Notes from the general discussion

  • The financialisation of the elderly care sector was emphasised as the next frontier of financial encroachment, following the housing sector, which has already been taken over by finance.
  • The question was also raised of long-term care AI and robotisation as paths towards a rather dystopian future, destroying labour whilst intensifying performance.
  • As a further concern it was pointed out that digitalisation expenditure in health sector could pave the way for (deepened) healthcare privatisation.
  • We also discussed the issue of how to reconcile price control with the need to lower energy consumption.
  • The question was raised how the necessary and fast dissemination of the production of renewable energies can be balanced with the fact that we do not have enough resources such as rare earths for all that we plan or wish for.

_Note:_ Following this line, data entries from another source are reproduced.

Lemma AdminOnly_gate_witness :
  let rq := with_user "1" bearer_request in
  let c := run env_ok (AdminOnly whoami rq) admin_world in
  c.1 = success (JStr "1") StatusOK /\ exists i row, to_bigint (user_id rq) = Some i /\
    users (w_db admin_world) !! i = Some row /\ u_role row = "admin".
Proof.
  intros rq c. assert (c.1 = success (JStr "1") StatusOK) as Hc by (vm_compute; reflexivity).
  split; [exact Hc|].
  destruct (AdminOnly_gate env_ok whoami rq admin_world c.1 c.2 (surjective_pairing c))
    as [[Hs _]|(i & row & w1 & H1 & H2 & H3 & _)].
  - rewrite Hc in Hs. discriminate Hs.
  - exists i, row. split; [exact H1|]. split; [exact H2|exact H3].
Defined.

Lemma middlewares_agree_witness :
  header bearer_request "X-API-Key" = "" /\
  AuthMiddleware fixture_secret whoami bearer_request = Middleware fixture_secret whoami bearer_request.
Proof.
  assert (header bearer_request "X-API-Key" = "") as Hk by (vm_compute; reflexivity).
  split; [exact Hk|]. apply (middlewares_agree fixture_secret whoami bearer_request); [exact Hk|].
  vm_compute. repeat constructor.
Defined.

SESSION 4 | 3 APRIL 16:45–17:45

Marius Kalanta, Gabriel Sakellaridis


Growth Models, International Investment Positions and Financing Patterns: The South-European Road to the Crisis and its Aftermath

by Gabriel Sakellaridis, Eteron Institute for Research and Social Change, Athens, Greece

Gabriel Sakellaridis discussed of whether a distinctive Mediterranean growth model does exist and where does it come from (domestic versus external factors).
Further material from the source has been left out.